**WHAT IS EXPECTED**
Please give the number of lines in the records below that include "Some", with no other output.

(Collected data entries)

(* ===== verification/JsValue.v ===== *)
(** * JavaScript values

    The values the client and the pages handle: what [JSON.parse] returns
    and what the pages build as records.  An object is its list of own
    properties in insertion order (the order [Object.entries] and
    [JSON.stringify] follow); the keys of this program are never
    array-index strings, for which JavaScript would order differently.

    Reading a property ([get_prop]) throws a TypeError on [null] and
    [undefined] and yields [undefined] for a missing key; [??] is
    [nullish]; [String(v)], which template literals apply, is [to_str];
    the text React renders for a JSX child is [react_text], which fails
    (React throws) on a plain object.  Exceptions are [exn]: the
    TypeError and SyntaxError of the language and the [ApiError] class of
    [api/client.ts]. *)

From S2P Require Import Prelude JsNum.

Inductive value :=
  | VUndefined
  | VNull
  | VBool (b : bool)
  | VNum (x : number)
  | VStr (s : string)
  | VArr (xs : list value)
  | VObj (ps : list (string * value)).

(** Induction on values, with the hypothesis on every element of an array
    and every property of an object. *)
Section value_ind.
Variable P : value → Prop.
Hypothesis HUndefined : P VUndefined.
Hypothesis HNull : P VNull.
Hypothesis HBool : ∀ b, P (VBool b).
Hypothesis HNum : ∀ x, P (VNum x).
Hypothesis HStr : ∀ s, P (VStr s).
Hypothesis HArr : ∀ xs, Forall P xs → P (VArr xs).
Hypothesis HObj : ∀ ps, Forall (λ kv, P kv.2) ps → P (VObj ps).

Fixpoint value_ind' (v : value) : P v :=
  match v with
  | VUndefined => HUndefined
  | VNull => HNull
  | VBool b => HBool b
  | VNum x => HNum x
  | VStr s => HStr s
  | VArr xs =>
      HArr xs ((fix go (xs : list value) : Forall P xs :=
                  match xs with
                  | [] => Forall_nil_2 _
                  | x :: xs' => Forall_cons_2 _ _ _ (value_ind' x) (go xs')
                  end) xs)
  | VObj ps =>
      HObj ps ((fix go (ps : list (string * value)) : Forall (λ kv, P kv.2) ps :=
                  match ps with
                  | [] => Forall_nil_2 _
                  | kv :: ps' => Forall_cons_2 _ _ _ (value_ind' kv.2) (go ps')
                  end) ps)
  end.
End value_ind.

(** Equality of values is decidable: a boolean test by structural
    recursion, and its reflection by [value_ind']. *)
Fixpoint value_eqb (v w : value) : bool :=
  match v, w with
  | VUndefined, VUndefined | VNull, VNull => true
  | VBool a, VBool b => bool_decide (a = b)
  | VNum x, VNum y => bool_decide (x = y)
  | VStr s, VStr t => bool_decide (s = t)
  | VArr xs, VArr ys =>
      (fix go (xs ys : list value) : bool :=
         match xs, ys with
         | [], [] => true
         | x :: xs', y :: ys' => value_eqb x y && go xs' ys'
         | _, _ => false
         end) xs ys
  | VObj ps, VObj qs =>
      (fix go (ps qs : list (string * value)) : bool :=
         match ps, qs with
         | [], [] => true
         | (k, x) :: ps', (l, y) :: qs' => bool_decide (k = l) && value_eqb x y && go ps' qs'
         | _, _ => false
         end) ps qs
  | _, _ => false
  end.

Lemma value_eqb_eq v w : value_eqb v w = true ↔ v = w.
Proof.
  revert w. induction v as [| | | | |xs IH|ps IH] using value_ind';
    intros [| |b'|y|t|ys|qs]; simpl; rewrite ?bool_decide_eq_true;
    try (split; [discriminate|congruence]); try (split; congruence).
  - revert ys. induction IH as [|x xs Hx Hxs IHxs]; intros [|y ys];
      simpl; try (split; [discriminate|congruence]); [done|].
    rewrite andb_true_iff, Hx, IHxs. naive_solver.
  - revert qs. induction IH as [|[k x] ps Hx Hps IHps];
      intros [|[l y] qs]; simpl; try (split; [discriminate|congruence]); [done|].
    rewrite !andb_true_iff, bool_decide_eq_true, Hx, IHps. naive_solver.
Qed.

#[export] Instance value_eq_dec : EqDecision value.
Proof.
  intros v w. destruct (value_eqb v w) eqn:E; [left; by apply value_eqb_eq|right].
  intros <-. assert (value_eqb v v = true) by by apply value_eqb_eq. congruence.
Defined.

(** ** Exceptions and computations that may throw *)

Inductive exn :=
  | ETypeError
  | ESyntaxError
  (** [new ApiError(status, message)] of [api/client.ts] *)
  | EApiError (status : number) (message : string).

#[export] Instance exn_eq_dec : EqDecision exn.
Proof. solve_decision. Defined.

Inductive js (A : Type) :=
  | Ok (a : A)
  | Throw (e : exn).
Arguments Ok {A} a.
Arguments Throw {A} e.

#[export] Instance js_ret : MRet js := λ A a, Ok a.
#[export] Instance js_bind : MBind js :=
  λ A B f m, match m with Ok a => f a | Throw e => Throw e end.

(** A computation on every element, the first exception stopping it. *)
Fixpoint js_mapM {A B} (f : A → js B) (xs : list A) : js (list B) :=
  match xs with
  | [] => Ok []
  | x :: xs' => y ← f x; ys ← js_mapM f xs'; Ok (y :: ys)
  end.

(** [arr.map(f)]: a TypeError when [arr] is not an array. *)
Definition js_map {A} (f : value → js A) (v : value) : js (list A) :=
  match v with
  | VArr xs => js_mapM f xs
  | _ => Throw ETypeError
  end.

(** [err instanceof ApiError ? err.message : fallback], the catch clause
    of every page. *)
Definition api_error_message (e : exn) (fallback : string) : string :=
  match e with
  | EApiError _ msg => msg
  | _ => fallback
  end.

(** ** Property access *)

Fixpoint index_prop {A} (i : nat) (k : string) (xs : list A) : option A :=
  match xs with
  | [] => None
  | x :: xs' =>
      if decide (k = to_string (of_N (N.of_nat i))) then Some x
      else index_prop (S i) k xs'
  end.

Definition length_value (n : nat) : value := VNum (of_N (N.of_nat n)).

(** [v[k]] for an own property [k]; primitives and objects have no own
    property besides those listed (the prototype's methods are never read
    by this program). *)
Definition get_prop (v : value) (k : string) : js value :=
  match v with
  | VUndefined | VNull => Throw ETypeError
  | VObj ps => Ok (default VUndefined (assoc_get k ps))
  | VArr xs =>
      if decide (k = "length"%string) then Ok (length_value (length xs))
      else Ok (default VUndefined (index_prop 0 k xs))
  | VStr s =>
      if decide (k = "length"%string) then Ok (length_value (String.length s))
      else Ok (default VUndefined
                 ((λ c, VStr (String.String c EmptyString)) <$>
                    index_prop 0 k (String.list_ascii_of_string s)))
  | VBool _ | VNum _ => Ok VUndefined
  end.

(** [a ?? b] *)
Definition nullish (a b : value) : value :=
  match a with
  | VUndefined | VNull => b
  | _ => a
  end.

(** Truthiness, as [if (error)] and [if (!data)] test it. *)
Definition truthy (v : value) : bool :=
  match v with
  | VUndefined | VNull => false
  | VBool b => b
  | VNum x => bool_decide (x ≠ Zero ∧ x ≠ NaN)
  | VStr s => bool_decide (s ≠ EmptyString)
  | VArr _ | VObj _ => true
  end.

(** ** [String(v)], as a template literal applies it (ToString) *)

Fixpoint to_str (v : value) : string :=
  match v with
  | VUndefined => "undefined"
  | VNull => "null"
  | VBool true => "true"
  | VBool false => "false"
  | VNum x => to_string x
  | VStr s => s
  | VArr xs =>
      (* Array.prototype.join(","), with null and undefined as "" *)
      String.concat ","
        ((λ x, match x with VUndefined | VNull => ""%string | _ => to_str x end) <$> xs)
  | VObj _ => "[object Object]"
  end%string.

(** The text React renders for a JSX child: strings and numbers as text,
    [null], [undefined] and booleans as nothing, arrays child by child;
    a plain object makes React throw. *)
Fixpoint react_text (v : value) : option string :=
  match v with
  | VUndefined | VNull | VBool _ => Some ""%string
  | VNum x => Some (to_string x)
  | VStr s => Some s
  | VArr xs =>
      foldr (λ x acc, s1 ← react_text x; s2 ← acc; Some (s1 +:+ s2)) (Some ""%string) xs
  | VObj _ => None
  end.

(** ** Lemmas *)

(** Reading a property throws exactly on [null] and [undefined]. *)
Lemma get_prop_ok v k :
  v ≠ VUndefined → v ≠ VNull → ∃ x, get_prop v k = Ok x.
Proof. intros Hu Hn. destruct v; simpl; try done; repeat case_decide; eauto. Qed.

Lemma js_mapM_fmap_ok {A B C} (f : B → js C) (g : A → B) (h : A → C) xs :
  (∀ x, f (g x) = Ok (h x)) → js_mapM f (g <$> xs) = Ok (h <$> xs).
Proof.
  intros H. induction xs as [|x xs IH]; [done|].
  rewrite !fmap_cons. cbn [js_mapM]. by rewrite H, IH.
Qed.

Lemma get_prop_nullish v k :
  v = VUndefined ∨ v = VNull → get_prop v k = Throw ETypeError.
Proof. by intros [-> | ->]. Qed.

**WRITTEN REPLY**
5